Exercise brief. Go through the material line by line and copy each one with the word "Lemma".

Data provided.
····················

Lemma read_lines_log rs torn :
  Forall committed rs → torn = [] ∨ torn_line torn →
  read_lines (split_bytes x0a (log_of rs ++ torn)) = rs.
Proof.
  intros Hrs Ht. unfold log_of. rewrite split_bytes_lines.
  - induction Hrs as [|r rs (Hw&Ho&Hv) Hrs IH]; cbn [fmap list_fmap app read_lines].
    + destruct Ht as [->|Ht]; [done|]. destruct (is_empty torn) eqn:E; [done|].
      by rewrite torn_unparsed.
    + rewrite record_line_not_empty, record_round_trip by done. by rewrite Hv, IH.
  - apply Forall_fmap, Forall_forall. intros r _. apply record_line_no_newline.
  - destruct Ht as [->|Ht]; [apply not_elem_of_nil|by apply torn_no_newline].
Qed.

Lemma read_records_log table rs torn s :
  clean table → Forall committed rs → torn = [] ∨ torn_line torn →
  files s !! wal_path table = Some (log_of rs ++ torn) →
  read_records table s = (Ok (sort_by_key mr_sequence rs), s).
Proof.
  intros Ht Hrs Htorn Hf. unfold read_records.
  rewrite (m_try_eq _ _ _ _ _ (st_read_clean _ s (wal_path_clean table Ht))).
  unfold read_result. rewrite Hf. cbn [of_option]. unfold m_ret.
  by rewrite read_lines_log.
Qed.
Lemma read_records_none table s :
  clean table → files s !! wal_path table = None → read_records table s = (Ok [], s).
Proof.
  intros Ht Hf. unfold read_records.
  rewrite (m_try_eq _ _ _ _ _ (st_read_clean _ s (wal_path_clean table Ht))).
  unfold read_result. by rewrite Hf.
Qed.

Lemma log_of_snoc rs r : log_of (rs ++ [r]) = log_of rs ++ record_line r ++ [x0a].
Proof.
  unfold log_of. rewrite !fmap_app, concat_app. simpl. by rewrite app_nil_r.
Qed.


(** A torn last line hides only itself: every record committed before it is read. *)
Theorem wal_durable_prefix table rs torn s :
  clean table → Forall committed rs → torn_line torn →
  files s !! wal_path table = Some (log_of rs ++ torn) →
  read_records table s = (Ok (sort_by_key mr_sequence rs), s).
Proof. intros. eapply read_records_log; eauto. Qed.

(** Appending grows the log by one line per record. *)
Lemma append_ok table r s :
  clean table →
  ∃ s', append table r s = (Ok tt, s')
    ∧ files s' = <[wal_path table := default [] (files s !! wal_path table)
                                     ++ record_line r ++ [x0a]]> (files s).
Proof.
  intros Ht. pose proof (clean_validate _ (wal_path_clean table Ht)) as Hv.
  destruct (st_append_spec (wal_path table) _ (record_line r ++ [x0a]) s Hv) as (s1&Ea&Hf1).
  destruct (st_sync_data_spec (wal_path table) s1) as (s2&Es&Hf2). exists s2.
  split; [|by rewrite Hf2]. unfold append.
  by rewrite (m_bind_ok _ _ _ _ _ Ea), (m_bind_ok _ _ _ _ _ Es).
Qed.
Lemma appends_ok table rs s :
  clean table →
  ∃ s', m_fold (λ _, append table) tt rs s = (Ok tt, s')
    ∧ default [] (files s' !! wal_path table)
      = default [] (files s !! wal_path table) ++ log_of rs.
Proof.
  intros Ht. revert s. induction rs as [|r rs IH]; intros s; cbn [m_fold].
  { exists s. split; [done|]. unfold log_of. by rewrite app_nil_r. }
  destruct (append_ok table r s Ht) as (s1&E1&Hf1).
  destruct (IH s1) as (s2&E2&Hf2). exists s2. rewrite (m_bind_ok _ _ _ _ _ E1).
  split; [done|]. rewrite Hf2, Hf1, lookup_insert_eq. cbn [default]. unfold log_of.
  cbn [fmap list_fmap concat]. by rewrite !app_assoc.
Qed.
(** Reading stops at the first line that is not a record. *)
Lemma read_lines_bad rs bad rest :
  Forall committed rs → x0a ∉ bad → is_empty bad = false → json_parse bad = None →
  read_lines (split_bytes x0a (log_of rs ++ bad ++ x0a :: rest)) = rs.
Proof.
  intros Hrs Hbad Hne Hp. induction Hrs as [|r rs (Hw&Ho&Hv) Hrs IH].
  - change (log_of [] ++ bad ++ x0a :: rest) with (bad ++ x0a :: rest).
    rewrite split_bytes_app by done. cbn [read_lines]. by rewrite Hne, Hp.
  - unfold log_of. cbn [fmap list_fmap concat]. rewrite <-!app_assoc.
    change ([x0a] ++ ?l) with (x0a :: l).
    rewrite split_bytes_app by apply record_line_no_newline. cbn [read_lines].
    rewrite record_line_not_empty, record_round_trip by done. rewrite Hv. f_equal. exact IH.
Qed.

····················

Answer below.
Lemma read_lines_log rs torn :
Lemma read_records_log table rs torn s :
Lemma read_records_none table s :
Lemma log_of_snoc rs r : log_of (rs ++ [r]) = log_of rs ++ record_line r ++ [x0a].
Lemma append_ok table r s :
Lemma appends_ok table rs s :
Lemma read_lines_bad rs bad rest :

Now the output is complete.